Idle sybarite though he was, the captain was fleet of foot, an accomplishment perhaps more common among languid men about town than healthy hardy dwellers in the country would readily imagine. He had made money once and again by the lightness of his heels, and they did him good service now, as, after a rapid rush across the elastic turf of the park and a quick traversing of the heathery surface of the rugged common-land beyond, he caught a glimpse of his father’s stately figure as it passed in between the tall hedges of the lane.

‘It’s lucky I can run a bit!’ gasped out Jasper as he paused for an instant to take breath, and then passing his cambric handkerchief across his brow, on which the heat-drops stood thickly, plunged into the dark lane between the steep banks of which the object of his pursuit had disappeared. And now his task was the easier, in that Sir Sykes, intent on what lay before him, and confident that his manner of leaving his home was unknown, never once turned his head to look back.

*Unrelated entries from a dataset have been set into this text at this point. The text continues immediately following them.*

(* ===== verification/Float64.v ===== *)
(** * Python floats

    A [float] is a rational, and every operation is the exact one followed by
    [rnd], rounding to the nearest number with a 53-bit significand, ties to
    even: IEEE 754 binary64 without its limits on the exponent, which no value
    of the program comes near.  Infinities and NaN are not values here.  What
    the proofs use of rounding: it is monotone, odd, exact on numbers that fit,
    and its relative error is at most 2^-53. *)

From Stdlib Require Import QArith Qround Qabs Qpower Qfield Lqa.
From S2P Require Import Prelude.

Module Float64.
Local Open Scope Q_scope.

Ltac qlra := Lqa.lra.
Ltac qnra := Lqa.nra.

Notation float := Q (only parsing).

Definition pow2 (k : Z) : Q := 2 ^ k.

(** To the nearest integer, ties to even. *)
Definition rne (x : Q) : Z :=
  let f := Qfloor x in
  match Qcompare (x - inject_Z f) (1 # 2) with
  | Lt => f
  | Gt => (f + 1)%Z
  | Eq => if Z.even f then f else (f + 1)%Z
  end.

(** The exponent of a positive number: [pow2 e <= x < pow2 (e + 1)]. *)
Definition mag (x : Q) : Z :=
  let e := (Z.log2 (Qnum x) - Z.log2 (QDen x))%Z in
  if Qle_bool (pow2 e) x then e else (e - 1)%Z.

Definition rnd_pos (x : Q) : Q := inject_Z (rne (x * pow2 (52 - mag x))) * pow2 (mag x - 52).

Definition rnd (x : Q) : Q :=
  let x := Qred x in
  Qred (match Qnum x with Z0 => 0 | Zpos _ => rnd_pos x | Zneg _ => - rnd_pos (- x) end).

Definition fadd (a b : float) : float := rnd (a + b).
Definition fsub (a b : float) : float := rnd (a - b).
Definition fmul (a b : float) : float := rnd (a * b).
Definition fdiv (a b : float) : float := rnd (a / b).
Definition fneg (a : float) : float := Qred (- a).

(** [float(z)] of an integer *)
Definition of_Z (z : Z) : float := rnd (inject_Z z).

Definition fltb (a b : float) : bool := negb (Qle_bool b a).
Definition fleb (a b : float) : bool := Qle_bool a b.

(** [min(a, b)] and [max(a, b)]: the first argument unless the second is strictly better. *)
Definition fmin (a b : float) : float := if fltb b a then b else a.
Definition fmax (a b : float) : float := if fltb a b then b else a.

(** [round(x, 4)] *)
Definition round4 (x : float) : float := rnd (inject_Z (rne (x * 10000)) / 10000).

(** A rational that rounding leaves alone, in lowest terms. *)
Definition is_float (x : Q) : Prop := rnd x = x.

(** ** Rounding to an integer *)

Lemma rne_bounds x : (Qfloor x <= rne x <= Qfloor x + 1)%Z.
Proof. unfold rne. destruct (Qcompare _ _); [destruct (Z.even _)| |]; lia. Qed.

Lemma rne_int z : rne (inject_Z z) = z.
Proof.
  unfold rne. rewrite Qfloor_Z. assert (E : Qcompare (inject_Z z - inject_Z z) (1 # 2) = Lt) by (apply (proj1 (Qlt_alt _ _)); qlra). by rewrite E.
Qed.
(* ===== verification/Personalisation.v ===== *)
(** * What a buyer has shown interest in

    Module [AffinityRules]: shared/libs/python-common/affinity_rules.py, which
    builds a profile from a buyer's history, and scores a product with it.
    Module [Personalisation]: services/personalisation-service,
    app/services/behaviour_service.py and the identity check of its routes, over
    the table of events.  Times are microseconds. *)

From Stdlib Require Import QArith Lqa.
From stdpp Require sorting.
From S2P Require Import Prelude PyValue Session Float64 RankingRules.
Import Float64 RankingRules.

Module AffinityRules.
Local Open Scope Q_scope.

Definition EVENT_WEIGHTS : list (string * float) := [("view", 1); ("cart_add", 3); ("purchase", 8)].
Definition HALF_LIFE_DAYS : float := 30.
Definition MIN_EVENTS_FOR_AFFINITY : float := 5.
Definition MAX_SINGLE_AFFINITY : float := rnd (85 # 100).
Definition CATEGORY_WEIGHT : float := rnd (7 # 10).
Definition SELLER_WEIGHT : float := rnd (3 # 10).
Definition NEUTRAL_AFFINITY : float := rnd (4 # 10).

Record BehaviourEvent := { ev_kind : string; ev_category_id : option string; ev_seller_id : option string; ev_occurred_at : Z }.

Record AffinityProfile := { categories : list (string * float); sellers : list (string * float); total_weight : float }.

(** [profile.known] *)
Definition known (p : AffinityProfile) : bool := fleb MIN_EVENTS_FOR_AFFINITY (total_weight p).

(** [if text:] for an optional text *)
Definition named (o : option string) : option string :=
  match o with Some s => if is_empty s then None else Some s | None => None end.
(* ===== verification/SearchEngine.v ===== *)
(** * One search, from the request to the page

    services/search-service: app/services/search_engine.py, and the two lookups
    it makes on the way, quality_lookup.py and affinity_lookup.py, with their
    breakers, cache and clocks.  The engine that matches text is an argument.
    An exception nothing handles, which the framework answers 500, is [None]. *)

From Stdlib Require Import QArith Lqa.
From Stdlib Require Zpow_facts.
From stdpp Require Import gmap.
From S2P Require Import Prelude PyValue Session OrderDb Resilience CatalogService ReadModel StreamProcessor PriceBoard Float64 RankingRules SellerMetrics Personalisation.
Import Float64 RankingRules AffinityRules.

Module SearchEngine.
Import OrderDb Resilience CatalogService ReadModel SearchRules.

(** ** What is asked of the engine *)

(** The buyer's request, as the route passes it on. *)
Record SearchRequest := {
  query : string; page : Z; size : Z; shop : option string;
  buyer_lat : option float; buyer_lon : option float; buyer_id : option string;
}.

Inductive filter_clause :=
| Term (f : string) (v : json)
| Exists (f : string)
| MustNotTerm (f : string) (v : json).

(** [sb_text] is the text of the [multi_match]; [None] is [match_all]. *)
Record search_body := { sb_from : Z; sb_size : Z; sb_text : option string; sb_filter : list filter_clause }.

Definition body_of (r : SearchRequest) : search_body := {|
  sb_from := (page r - 1) * size r;
  sb_size := size r;
  sb_text := if is_empty (query r) then None else Some (query r);
  sb_filter :=
    [Term "is_active" (JBool true); Exists "sku"; MustNotTerm "seller_may_sell" (JBool false)] ++
    match named (shop r) with Some s => [Term "seller_id" (JStr s)] | None => [] end |}.

Definition holds {Ix} `{SearchIndex Ix} (doc : string → option json) (c : filter_clause) : bool :=
  match c with
  | Term f v => term (doc f) v
  | Exists f => StreamProcessor.exists_field (doc f)
  | MustNotTerm f v => negb (term (doc f) v)
  end.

A ghastly sight it was—had human eye been there to note it—which the wan moon shewed, when at uncertain intervals her white light fell on the pale faces of these two men, father and son, so much and so little alike, who were wending their way thus along the deep Devonshire lane. In front was Sir Sykes, moody indeed and downcast, but a gentleman of a goodly presence; while behind him came with feline footfall his only son, as craftily eager in the chase as even a garrotter, our British Thug, could have been. Once beyond the lane, the baronet and his kindred spy had to traverse a tract of ragged and desolate common, where the horse-road dwindled to a track of cart-wheels in the peaty soil, and where Jasper felt that concealment would have been difficult, had the baronet but looked behind him.

But the rain, long threatened, came on, urged by the strength of the sobbing wind, and Captain Denzil congratulated himself on the friendly darkness that ensued. Nor was it long before Sir Sykes caught sight of the dead tree, on a knotted bough of which was the signboard of The Traveller’s Rest, the dilapidated roof and battered front of which could dimly be seen through the gloom of night.